**Notebook description:**

This notebook was used to create [the updated version][1] of [the original avocado dataset][2] by merging the data from the original dataset and the new data for 2018 -- 2020 downloaded from [the Hass Avocado Board website][3]. For more information on how the updated dataset differs from the original one, please refer to [this][1] page.

[1]: https://www.kaggle.com/timmate/avocado-prices-2020
[2]: https://www.kaggle.com/neuromusic/avocado-prices
[3]: https://hassavocadoboard.com/category-data/

In [None]:
import pandas as pd

In [None]:
# Put csv files with the new data in that directory.
DATASETS_DIR = 'new_avocado_data'

## Read in and preprocess Justin's dataset

In [None]:
original_dataset_path = 'avocado.csv'
original_df = pd.read_csv(original_dataset_path,
                          parse_dates=['Date'],
                          index_col='Date')

original_df.sort_values(['Date', 'region'], inplace=True)
original_df.drop(['Unnamed: 0'], axis=1, inplace=True)

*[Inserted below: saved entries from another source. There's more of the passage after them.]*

(* ===== verification/UngateWorker.v ===== *)
(** * The ungate worker: [pkg/fluxqueue/strategy/workers/ungate.go]

    Labels the gated pods of one object with their nodes and removes their
    scheduling gates.  The theorems are proved against the laws of the API
    server ([PodLaws]), from the payload texts down to the stored pods. *)

From Stdlib Require Import Ascii.
From stdpp Require Import base option strings gmap numbers list.
From S2P Require Import Prelude GoStrings Json Api Kube Database World Mem Allocation JobWorker.

(** ** The worker *)

(** The label value that the pods of one workload share. *)
Definition selector_value (kind name namespace : string) : string :=
  kind +:+ "-" +:+ name +:+ "-" +:+ namespace.

(** The selector of [Work], empty for an unknown type. *)
Definition ungate_selector (args : UngateArgs) : string :=
  if bool_decide (ua_Type args = JobWrapped_String JobWrappedDeployment) then
    SelectorLabel +:+ "=" +:+ selector_value "deployment" (ua_Name args) (ua_Namespace args)
  else if bool_decide (ua_Type args = JobWrapped_String JobWrappedReplicaSet) then
    SelectorLabel +:+ "=" +:+ selector_value "replicaset" (ua_Name args) (ua_Namespace args)
  else if bool_decide (ua_Type args = JobWrapped_String JobWrappedStatefulSet) then
    SelectorLabel +:+ "=" +:+ selector_value "statefulset" (ua_Name args) (ua_Namespace args)
  else "".

(** The inner loop of [Work]: the pod still carries our gate. *)
Definition is_gated {Q} (p : Pod Q) : bool :=
  existsb (fun gate => bool_decide (gate = SchedulingGateName)) (pod_gates p).

Section UngateWorker.
Context {Q C K F R : Type}.
Context `{!PodClient Q K}.
Abbreviation W := (World C K F R).

(** The loop over [pods.Items], from index [i]; [total] is [len(pods.Items)].
    [None] is the loop's normal end. *)
Fixpoint ungate_loop (args : UngateArgs) (jobid : string) (total i : nat) (pods : list (Pod Q)) : GoM W error :=
  match pods with
  | [] => mret None
  | pod :: rest =>
      if total <=? i then mret None
      else if negb (is_gated pod) then ungate_loop args jobid total (S i) rest
      else
        match ua_Nodes args !! i with
        | None => panic "index out of range"
        | Some node =>
            err ← on_kube (pods_Patch (Q:=Q) (ua_Namespace args) (om_Name (p_meta pod)) MergePatchType
                                      (pod_labels_payload node jobid));
            match err with Some _ => mret err | None =>
            err ← removeGate Q (om_Namespace (p_meta pod)) (om_Name (p_meta pod));
            match err with Some _ => mret err | None =>
            ungate_loop args jobid total (S i) rest
            end end
        end
  end.

(** [UngateWorker.Work]. *)
Definition ungate_Work (args : UngateArgs) : GoM W error :=
  let jobid := Itoa (ua_JobID args) in
  err ← on_kube (kube_NewForConfig (Q:=Q));
  match err with Some _ => mret err | None =>
  if bool_decide (ua_Type args = JobWrapped_String JobWrappedPod) then
    let nodesStr := Join "__" (ua_Nodes args) in
    err ← on_kube (pods_Patch (Q:=Q) (ua_Namespace args) (ua_Name args) MergePatchType
                              (pod_labels_payload nodesStr jobid));
    match err with Some _ => mret err | None =>
    removeGate Q (ua_Namespace args) (ua_Name args)
    end
  else
    '(pods, err) ← on_kube (pods_List (Q:=Q) (ua_Namespace args) (ungate_selector args));
    match err with Some _ => mret err | None =>
    err ← ungate_loop args jobid (length pods) 0 pods;
    match err with Some _ => mret err | None =>
    if length pods <? length (ua_Nodes args)
    then mret (Some (Err "ungate pods job did not have all pods"))
    else mret None
    end end
  end.
End UngateWorker.

Arguments ungate_Work Q {C K F R} {_} args.

(** ** Gates *)

Lemma find_gate_Some i gs j :
  find_gate i gs = Some j ->
  exists l1 l2, gs = l1 ++ SchedulingGateName :: l2 /\ SchedulingGateName ∉ l1 /\ j = i + length l1.
Proof.
  revert i. induction gs as [|g gs IH]; intros i; [done|]. cbn [find_gate].
  destruct (bool_decide_reflect (g = SchedulingGateName)) as [->|Hg].
  - intros [= <-]. exists [], gs. split; [done|]. split; [apply not_elem_of_nil|]. simpl. lia.
  - intros (l1 & l2 & -> & Hn & ->)%IH. exists (g :: l1), l2. split; [done|].
    split; [set_solver|]. simpl. lia.
Qed.

Lemma find_gate_None i gs : find_gate i gs = None -> SchedulingGateName ∉ gs.
Proof.
  revert i. induction gs as [|g gs IH]; intros i; [set_solver|]. cbn [find_gate].
  destruct (bool_decide_reflect (g = SchedulingGateName)); [done|]. intros H%IH. set_solver.
Qed.

Lemma is_gated_elem {Q} (p : Pod Q) : is_gated p = true <-> SchedulingGateName ∈ pod_gates p.
Proof.
  unfold is_gated. rewrite existsb_exists. split.
  - intros (g & Hg & ->%bool_decide_eq_true). by apply list_elem_of_In.
  - intros Hg%list_elem_of_In. exists SchedulingGateName. by rewrite bool_decide_eq_true_2.
Qed.

(** [gs'] is [gs] without the first gate of ours or, if there is none, without
    its first gate. *)
Definition one_gate_less (gs gs' : list string) : Prop :=
  if decide (SchedulingGateName ∈ gs)
  then exists l1 l2, gs = l1 ++ SchedulingGateName :: l2 /\ SchedulingGateName ∉ l1 /\ gs' = l1 ++ l2
  else exists g, gs = g :: gs'.

Lemma delete_gateIndex gs : gateIndex gs < length gs -> one_gate_less gs (delete (gateIndex gs) gs).
Proof.
  unfold gateIndex, one_gate_less. destruct (find_gate 0 gs) as [j|] eqn:E; simpl; intros Hlt.
  - apply find_gate_Some in E as (l1 & l2 & -> & Hn & ->). rewrite decide_True by set_solver.
    exists l1, l2. split; [done|]. split; [done|]. by rewrite Nat.add_0_l, delete_middle.
  - apply find_gate_None in E. rewrite decide_False by done. destruct gs as [|g gs]; simpl in *; [lia|]. eauto.
Qed.

(** ** What a successful run leaves in the cluster *)

(** [p'] is [p] with the labels [ms] merged in and one gate less. *)
Definition relabelled {Q} (ms : list (string * string)) (p p' : Pod Q) : Prop :=
  exists gs', one_gate_less (pod_gates p) gs' /\
    p' = set_pod_gates (set_pod_labels p (merge_labels ms (pod_labels p))) gs'.

(** The label members for one node assignment. *)
Definition node_members (node : string) (id : Z) : list (string * string) :=
  [(NodesLabel, node); (FluxJobIdLabel, Itoa id)].

(** A relabelled pod keeps its name, carries exactly the new labels over the
    old ones, and has lost our gate if it carried it once. *)
Lemma relabelled_node {Q} node id (p p' : Pod Q) :
  relabelled (node_members node id) p p' ->
  om_Name (p_meta p') = om_Name (p_meta p) /\ om_Namespace (p_meta p') = om_Namespace (p_meta p) /\
  pod_label p' NodesLabel = Some node /\ pod_label p' FluxJobIdLabel = Some (Itoa id) /\
  (forall key, key <> NodesLabel -> key <> FluxJobIdLabel -> pod_label p' key = pod_label p key) /\
  (NoDup (pod_gates p) -> is_gated p = true -> is_gated p' = false).
Proof.
  intros (gs' & Hg & ->). split; [done|]. split; [done|]. rewrite !pod_label_lookup.
  change (pod_labels (set_pod_gates _ _)) with (merge_labels (node_members node id) (pod_labels p)).
  cbn [merge_labels node_members foldl fst snd].
  split; [by rewrite lookup_insert_ne, lookup_insert_eq by done|].
  split; [by rewrite lookup_insert_eq|]. split.
  - intros key H1 H2. rewrite !pod_label_lookup.
    change (pod_labels (set_pod_gates _ _)) with (merge_labels (node_members node id) (pod_labels p)).
    cbn [merge_labels node_members foldl fst snd]. by rewrite !lookup_insert_ne by done.
  - intros Hnd Hp. apply not_true_iff_false. rewrite is_gated_elem. cbn.
    apply is_gated_elem in Hp. unfold one_gate_less in Hg. rewrite decide_True in Hg by done.
    destruct Hg as (l1 & l2 & E & Hn & ->). rewrite E in Hnd.
    apply NoDup_app in Hnd as (_ & _ & Hnd). apply NoDup_cons in Hnd as [Hnd _].
    intros [?|?]%elem_of_app; done.
Qed.

(** The word for a workload type in the selector value. *)
Definition workload_kind (t : string) : option string :=
  if bool_decide (t = JobWrapped_String JobWrappedDeployment) then Some "deployment"
  else if bool_decide (t = JobWrapped_String JobWrappedReplicaSet) then Some "replicaset"
  else if bool_decide (t = JobWrapped_String JobWrappedStatefulSet) then Some "statefulset"
  else None.

Lemma workload_kind_spec args kind :
  workload_kind (ua_Type args) = Some kind ->
  ua_Type args <> JobWrapped_String JobWrappedPod /\
  ungate_selector args = SelectorLabel +:+ "=" +:+ selector_value kind (ua_Name args) (ua_Namespace args) /\
  label_text kind = true.
Proof.
  unfold workload_kind, ungate_selector.
  do 3 (case_bool_decide as Ht; [intros [= <-]; split; [rewrite Ht; by vm_compute|by split]|clear Ht]). intros [=].
Qed.

Section UngateFacts.
Context {Q C K F R : Type}.
Context `{!PodClient Q K, !PodView Q K, !PodLaws Q K}.
Implicit Types w : World C K F R.
Abbreviation pods w := (kube_pods (Q:=Q) (w_kube w)).

Lemma on_kube_ret {A} (f : K -> A * K) w a w' :
  on_kube f w = (Ret a, w') -> exists k, f (w_kube w) = (a, k) /\ w' = set_kube w k.
Proof. rewrite on_kube_eq. intros [= <- <-]. eexists. split; [apply surjective_pairing|done]. Qed.

Lemma removeGate_call ns n : kube_call (C:=C) (F:=F) (R:=R) (removeGate Q ns n).
Proof. unfold removeGate. kube_walk. Qed.

Lemma NewForConfig_run w e w' :
  on_kube (kube_NewForConfig (Q:=Q)) w = (Ret e, w') -> kube_only w w' /\ pods w' = pods w.
Proof.
  intros (k & Hk & ->)%on_kube_ret. split; [by eexists|]. by eapply newForConfig_pure.
Qed.

Lemma label_pod_run ns n payload ms w w' :
  json_parse payload = Some (labels_body ms) ->
  on_kube (pods_Patch (Q:=Q) ns n MergePatchType payload) w = (Ret None, w') ->
  kube_only w w' /\ exists p, pods w !! (ns, n) = Some p /\
    pods w' = <[(ns, n) := set_pod_labels p (merge_labels ms (pod_labels p))]> (pods w).
Proof.
  intros Hj (k & Hk & ->)%on_kube_ret. split; [by eexists|]. by eapply pods_Patch_labels_ok.
Qed.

# Lower the columns' names and replace spaces with underscores.
original_df.rename(lambda col_name: col_name.lower().replace(' ', '_'),
                   axis=1, inplace=True)

original_df.rename({'averageprice': 'average_price', 'region': 'geography'},
                   axis=1, inplace=True)

# Remove the existing data from 2018 as there is just little of data for that
# year, hence, we have to add the 2018 data from the Hass Avocado Board CSV
# file. If we do not remove the existing entries for the 2018, we will get
# duplicates after merging the original dataset with the complete 2018 data.
original_df = original_df.query('year != 2018')
original_df.index.name = 'date'

Rename values in the `region` column so that they match the names from the original Hass Avocado Board data, e.g. `SanFrancisco` will be renamed to `San Francisco` and `BaltimoreWashington` will be renamed to `Baltimore/Washington`.

In [None]:
import os

# Read one of the datasets with the original geographical names of places.
tmp_df = pd.read_csv(os.path.join(DATASETS_DIR, '2018-plu-total-hab-data.csv'))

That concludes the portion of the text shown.